--- START ---
(** The thread takes a producer of the list, or gives one up: [b] is whether it
    is out of use then. *)
Lemma hands p d b c' hs :
  ps !! p = Some d -> p ∈ l -> building (at_pc th) = None -> building c' = None -> counted th = 0 -> counted (mkThread c' hs) = 0 ->
  NoDup hs -> (forall q, q <> p -> q ∈ hs <-> q ∈ held th) -> (b = false <-> p ∈ hs) -> (forall u, u <> t -> ~ owner (threads s) p u) ->
  pc_ok (<[p := set_inactive b d]> ps) l (mkThread c' hs) -> inv (after (on_producer p (set_inactive b) (state s)) (mkThread c' hs)) l.
Proof.
  intros Ed Hin Eb Eb' Ecn Ecn' Hnd Hhs Hb Hother Hpc. set (th' := mkThread c' hs) in *.
  destruct (lists_kept (<[p := set_inactive b d]> ps) p d Ed ltac:(by exists (set_inactive b d))) as (Hchain & Hdom & Hall).
  assert (forall q u, q <> p -> owner (<[t := th']> (threads s)) q u <-> owner (threads s) q u) as Ho.
  { intros q u Hq. rewrite (owner_insert _ _ _ _ _ _ E). destruct (decide (u = t)) as [->|]; [|done].
    unfold owner, owns. cbn [at_pc held th']. rewrite Eb', Hhs by done. split.
    - intros [H|H]; [exists th; split; [done|by left]|done].
    - intros (th1 & E1 & H). rewrite E in E1. injection E1 as <-. rewrite Eb in H. destruct H; [by left|done]. }
  assert (forall u, owner (<[t := th']> (threads s)) p u <-> u = t /\ p ∈ hs) as Hp.
  { intros u. rewrite (owner_insert _ _ _ _ _ _ E). destruct (decide (u = t)) as [->|Hne].
    - unfold owns. cbn [at_pc held th']. rewrite Eb'. naive_solver.
    - split; [by intros H%Hother|by intros [-> _]]. }
  destruct I as [I1 I2 I3 I4 I5 I6 I7 I8 I9 I10]. split; cbn [state threads] in *; try (rewrite (alter_some _ _ d) by done); try done.
  - intros q Hq. apply I3, Hdom, Hq.
  - intros q. rewrite Hdom, I4. apply or_iff_compat_l. split.
    + intros (u & th1 & E1 & H1). exists u, th1. split; [|done]. rewrite list_lookup_insert_ne; [done|]. intros <-. rewrite E in E1. injection E1 as <-. by rewrite Eb in H1.
    + intros (u & th1 & E1 & H1). apply insert_cases in E1 as [[-> ->]|[Hne E1]]; [cbn in H1; by rewrite Eb' in H1|by exists u, th1].
  - intros u th1 q E1 H1. apply insert_cases in E1 as [[-> ->]|[Hne E1]]; [cbn in H1; by rewrite Eb' in H1|by apply (I5 u th1)].
  - intros u th1 E1. apply insert_cases in E1 as [[-> ->]|[Hne E1]]; [|by apply (I6 u)]. split; [done|]. cbn. intros q Hq.
    destruct (decide (q = p)) as [->|Hqp]; [done|]. by apply (I6 t th E), Hhs.
  - intros q u u' H1 H2. destruct (decide (q = p)) as [->|Hqp]; [apply Hp in H1 as [-> _], H2 as [-> _]; done|]. apply Ho in H1, H2; [|done..]. by apply (I7 q).
  - intros q d1 E1. destruct (decide (p = q)) as [<-|Hqp].
    + rewrite lookup_insert_eq in E1. injection E1 as <-. cbn. rewrite Hb. split; [intros H; exists t; by apply Hp|by intros (u & [_ H]%Hp)].
    + rewrite lookup_insert_ne in E1 by done. rewrite (I8 q d1 E1). split; intros (u & H); exists u; by apply Ho.
  - rewrite (zsum_insert counted _ _ _ th' E). cbn [on_producer with_producers producerCount]. rewrite I9. f_equal. lia.
  - intros u th1 E1. apply insert_cases in E1 as [[-> ->]|[Hne E1]]; [done|]. eapply pc_ok_stable; [|done|by apply (I10 u)].
    intros q d1 Eq1. destruct (Hall q d1 Eq1) as (d2 & E2 & Ek2 & En2). by exists d2.
Qed.

Lemma idle_none : building (at_pc th) = None -> forall p, owns th p -> p ∈ held th.
Proof. intros Hb p [H|H]; [done|by rewrite Hb in H]. Qed.

Lemma go_catch e p spurious : at_pc th = Catch e p -> goes_on spurious.
Proof.
  intros Ec. pose proof (inv_pc _ _ I t th E) as H. unfold pc_ok in H. rewrite Ec in H. destruct H as [Hin (d & Ed & Hk)].
  unfold goes_on. rewrite Ec. cbn [step]. rewrite Ed. cbn [mbind option_bind]. destruct (inactive d) eqn:Hd; (eexists _, _, l; split; [reflexivity|]).
  - assert (forall u, ~ owner (threads s) p u) as Hno.
    { intros u Hu. assert (inactive d = false) by (apply (inv_active _ _ I p d Ed); by exists u). congruence. }
    assert (p ∉ held th) as Hp by (intros Hp; apply (Hno t); exists th; split; [done|by left]).
    cbn [held_after]. apply (hands p d); try done; [by rewrite Ec|unfold counted; by rewrite Ec|..].
    + apply NoDup_cons. split; [done|]. by apply (inv_held _ _ I t).
    + intros q Hq. rewrite elem_of_cons. naive_solver.
    + split; [by left|done].
    + split; [left|]. exists (set_inactive false d). by rewrite lookup_insert_eq.
  - destruct (look_on_ok e (next d)) as (H1 & H2 & H3 & H4); [by apply (chain_next _ _ _ _ _ (inv_chain _ _ I) Hin Ed)|].
    rewrite H4 by done. apply keep_all; try done; [by rewrite H2, Ec|rewrite H3; unfold counted; by rewrite Ec].
Qed.

Lemma go_leave p spurious : at_pc th = Leave p -> goes_on spurious.
Proof.
  intros Ec. pose proof (inv_pc _ _ I t th E) as H. unfold pc_ok in H. rewrite Ec in H.
  destruct (inv_held _ _ I t th E) as [Hnd Hl]. pose proof (Hl p H) as Hin. destruct (linked p Hin) as [d Ed].
  unfold goes_on. rewrite Ec. cbn [step]. rewrite Ed. cbn [mbind option_bind]. eexists _, _, l. split; [reflexivity|].
  cbn [held_after]. apply (hands p d); try done; [by rewrite Ec|unfold counted; by rewrite Ec|..].
  - by apply NoDup_filter.
  - intros q Hq. rewrite list_elem_of_filter. naive_solver.
  - split; [done|]. rewrite list_elem_of_filter. by intros [? _].
  - intros u Hu Ho. apply Hu. apply (inv_owner _ _ I p); [done|]. exists th. split; [done|by left].
Qed.

Lemma go_create e spurious : at_pc th = Create e -> goes_on spurious.
Proof.
  intros Ec. unfold goes_on. rewrite Ec. cbn [step]. destruct (create (created (state s))); (eexists _, _, l; split; [reflexivity|]); cbn [held_after].
  2: { apply keep_all; try done; [cbn; lia|by rewrite Ec|unfold counted; by rewrite Ec]. }
  set (p := created (state s)). set (th' := mkThread (Count e p) (held th)).
  assert (ps !! p = None) as Hnew.
  { destruct (ps !! p) as [d|] eqn:Ed; [|done]. pose proof (inv_fresh _ _ I p ltac:(by eexists)). unfold p in *. lia. }
  assert (p ∉ l) as Hl by (intros Hin; destruct (linked p Hin) as [d Ed]; congruence).
  assert (forall u, ~ owner (threads s) p u) as Hno.
  { intros u (th1 & E1 & [H|H]); [by apply Hl, (inv_held _ _ I u th1 E1)|]. assert (is_Some (ps !! p)) as [d Ed]; [|congruence].
    apply (inv_place _ _ I). right. by exists u, th1. }
  assert (forall q u, owner (<[t := th']> (threads s)) q u <-> owner (threads s) q u \/ (q = p /\ u = t)) as Ho.
  { intros q u. rewrite (owner_insert _ _ _ _ _ _ E). destruct (decide (u = t)) as [->|Hne]; [|naive_solver].
    unfold owner, owns. cbn [at_pc held th' building]. split.
    - intros [H|[= ->]]; [left; exists th; split; [done|by left]|by right].
    - intros [(th1 & E1 & H)|[-> _]]; [|by right]. rewrite E in E1. injection E1 as <-. rewrite Ec in H. destruct H as [H|H]; [by left|done]. }
  pose proof I as [I1 I2 I3 I4 I5 I6 I7 I8 I9 I10]. split; cbn [state threads producers producerListTail producerCount created] in *; try done.
  - by apply chain_other.
  - intros q [d Eq]. apply lookup_insert_Some in Eq as [[<- _]|[_ Eq]]; [lia|]. specialize (I3 q ltac:(by eexists)). lia.
  - intros q. destruct (decide (p = q)) as [<-|Hne].
    + rewrite lookup_insert_eq. split; [|by eexists]. intros _. right. exists t, th'. by rewrite list_lookup_insert_eq by by eapply lookup_lt_Some.
    + rewrite lookup_insert_ne, I4 by done. apply or_iff_compat_l. split.
      * intros (u & th1 & E1 & H1). exists u, th1. split; [|done]. rewrite list_lookup_insert_ne; [done|]. intros <-. rewrite E in E1. injection E1 as <-. by rewrite Ec in H1.
      * intros (u & th1 & E1 & H1). apply insert_cases in E1 as [[-> ->]|[_ E1]]; [cbn in H1; congruence|by exists u, th1].
  - intros u th1 q E1 H1. apply insert_cases in E1 as [[-> ->]|[_ E1]]; [cbn in H1; by injection H1 as <-|by apply (I5 u th1)].
  - intros u th1 E1. apply insert_cases in E1 as [[-> ->]|[_ E1]]; [exact (I6 t th E)|by apply (I6 u)].
  - intros q u u' H1%Ho H2%Ho. destruct H1 as [H1|[-> ->]], H2 as [H2|[Eq ->]]; try done; [by apply (I7 q)|subst q; by destruct (Hno u)|by destruct (Hno u')].
  - intros q d Eq. apply lookup_insert_Some in Eq as [[<- <-]|[Hne Eq]].
    + split; [|done]. intros _. exists t. apply Ho. by right.
    + rewrite (I8 q d Eq). split; intros (u & H); exists u; [apply Ho; by left|]. apply Ho in H as [H|[-> _]]; done.
  - rewrite (zsum_insert counted _ _ _ th' E), I9. assert (counted th = 0) as -> by (unfold counted; by rewrite Ec). cbn. f_equal. lia.
  - intros u th1 E1. apply insert_cases in E1 as [[-> ->]|[Hne E1]]; [eexists; by rewrite lookup_insert_eq|]. eapply pc_ok_stable; [|done|by apply (I10 u)].
    intros q d Eq. exists d. rewrite lookup_insert_ne by congruence. done.
Qed.

Lemma go_count e p spurious : at_pc th = Count e p -> goes_on spurious.
Proof.
  intros Ec. pose proof (inv_pc _ _ I t th E) as H. unfold pc_ok in H. rewrite Ec in H.
  unfold goes_on. rewrite Ec. cbn [step]. eexists _, _, l. split; [reflexivity|]. cbn [held_after]. apply keep; cbn; try done.
  - intros q d Eq. by exists d.
  - rewrite (inv_count _ _ I), wrap_add_l. assert (counted th = 0) as -> by (unfold counted; by rewrite Ec). f_equal. cbn. lia.
  - by rewrite Ec.
Qed.

Lemma go_read_tail e p spurious : at_pc th = ReadTail e p -> goes_on spurious.
Proof.
  intros Ec. pose proof (inv_pc _ _ I t th E) as H. unfold pc_ok in H. rewrite Ec in H.
  unfold goes_on. rewrite Ec. cbn [step]. eexists _, _, l. split; [reflexivity|]. cbn [held_after].
  apply keep_all; try done; [by rewrite Ec|unfold counted; by rewrite Ec].
Qed.

Lemma go_link e p prevTail spurious : at_pc th = Link e p prevTail -> goes_on spurious.
Proof.
  intros Ec. pose proof (inv_pc _ _ I t th E) as H. unfold pc_ok in H. rewrite Ec in H. destruct H as (d & Ed & Hk).
  unfold goes_on. rewrite Ec. cbn [step]. rewrite Ed. cbn [mbind option_bind]. eexists _, _, l. split; [reflexivity|]. cbn [held_after].
  apply keep; rewrite ?(alter_some _ _ d) by done; try done.
  - intros q d1 Eq. destruct (decide (p = q)) as [<-|Hne].
    + rewrite Ed in Eq. injection Eq as <-. exists (set_next prevTail d). rewrite lookup_insert_eq. repeat (split; [done|]). by rewrite Ec.
    + exists d1. by rewrite lookup_insert_ne.
  - intros q Hq. destruct (decide (p = q)) as [<-|Hne]; [by eexists|by rewrite lookup_insert_ne in Hq].
  - cbn. rewrite (inv_count _ _ I). assert (counted th = 1) as -> by (unfold counted; by rewrite Ec). f_equal. cbn. lia.
  - by rewrite Ec.
  - exists (set_next prevTail d). by rewrite lookup_insert_eq.
Qed.

Lemma go_swing e p prevTail spurious : at_pc th = Swing e p prevTail -> goes_on spurious.
Proof.
  intros Ec. pose proof (inv_pc _ _ I t th E) as H. unfold pc_ok in H. rewrite Ec in H. destruct H as (d & Ed & Hk & Hn).
  unfold goes_on. rewrite Ec. cbn [step]. destruct (bool_decide (producerListTail (state s) = prevTail) && negb spurious) eqn:Hc.
  2: { eexists _, _, l. split; [reflexivity|]. cbn [held_after]. apply keep_all; try done; [by rewrite Ec|unfold counted; by rewrite Ec|by exists d]. }
  apply andb_true_iff in Hc as [Hc%bool_decide_eq_true _]. eexists _, _, (p :: l). split; [reflexivity|]. cbn [held_after].
  set (th' := mkThread (Done (Some (e, p))) (p :: held th)).
  assert (building (at_pc th) = Some p) as Hb by by rewrite Ec. pose proof (inv_apart _ _ I t th p E Hb) as Hl.
  assert (forall q u, owner (<[t := th']> (threads s)) q u <-> owner (threads s) q u) as Ho.
  { intros q u. rewrite (owner_insert _ _ _ _ _ _ E). destruct (decide (u = t)) as [->|Hne]; [|done]. unfold owner, owns. cbn [at_pc held th' building].
    rewrite elem_of_cons. split.
    - intros [[->|H]|H]; [exists th; split; [done|by right]|exists th; split; [done|by left]|done].
    - intros (th1 & E1 & H). rewrite E in E1. injection E1 as <-. rewrite Hb in H. destruct H as [H|[= ->]]; left; [by right|by left]. }
  destruct (inv_held _ _ I t th E) as [Hnd Hhl].
  pose proof I as [I1 I2 I3 I4 I5 I6 I7 I8 I9 I10]. split; cbn [state threads producers producerListTail producerCount created] in *; try done.
  - split; [done|]. exists d. split; [done|]. by rewrite Hn, <- Hc.
  - by apply NoDup_cons.
  - intros q. rewrite I4, elem_of_cons. split.
    + intros [Hq|(u & th1 & E1 & H1)]; [left; by right|]. destruct (decide (u = t)) as [->|Hne].
      * rewrite E in E1. injection E1 as <-. left. left. congruence.
      * right. exists u, th1. by rewrite list_lookup_insert_ne.
    + intros [[->|Hq]|(u & th1 & E1 & H1)]; [right; by exists t, th|by left|].
      apply insert_cases in E1 as [[-> ->]|[_ E1]]; [done|right; by exists u, th1].
  - intros u th1 q E1 H1. apply insert_cases in E1 as [[-> ->]|[Hne E1]]; [done|]. apply not_elem_of_cons. split; [|by apply (I5 u th1)].
    intros ->. by apply (not_built u th1 p E1 Hne); right.
  - intros u th1 E1. apply insert_cases in E1 as [[-> ->]|[_ E1]].
    + cbn. split; [apply NoDup_cons; split; [|done]; intros H; by apply Hl, Hhl|]. intros q [->|Hq]%elem_of_cons; [left|right; by apply Hhl].
    + destruct (I6 u th1 E1) as [G1 G2]. split; [done|]. intros q Hq. right. by apply G2.
  - intros q u u' H1%Ho H2%Ho. by apply (I7 q).
  - intros q d1 Eq. rewrite (I8 q d1 Eq). split; intros (u & H); exists u; by apply Ho.
  - rewrite (zsum_insert counted _ _ _ th' E), I9. assert (counted th = 1) as -> by (unfold counted; by rewrite Ec). cbn. f_equal. lia.
  - intros u th1 E1. apply insert_cases in E1 as [[-> ->]|[Hne E1]]; [split; [left|by exists d]|]. eapply pc_ok_stable; [| |by apply (I10 u)].
    + intros q d1 Eq. by exists d1.
    + by right.
Qed.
--- END ---
▸ **EXERCISE DESCRIPTION**
Pick from the records each line that contains the word "Hdom" and show it.

▸ **RESULT**
  destruct (lists_kept (<[p := set_inactive b d]> ps) p d Ed ltac:(by exists (set_inactive b d))) as (Hchain & Hdom & Hall).
  - intros q Hq. apply I3, Hdom, Hq.
  - intros q. rewrite Hdom, I4. apply or_iff_compat_l. split.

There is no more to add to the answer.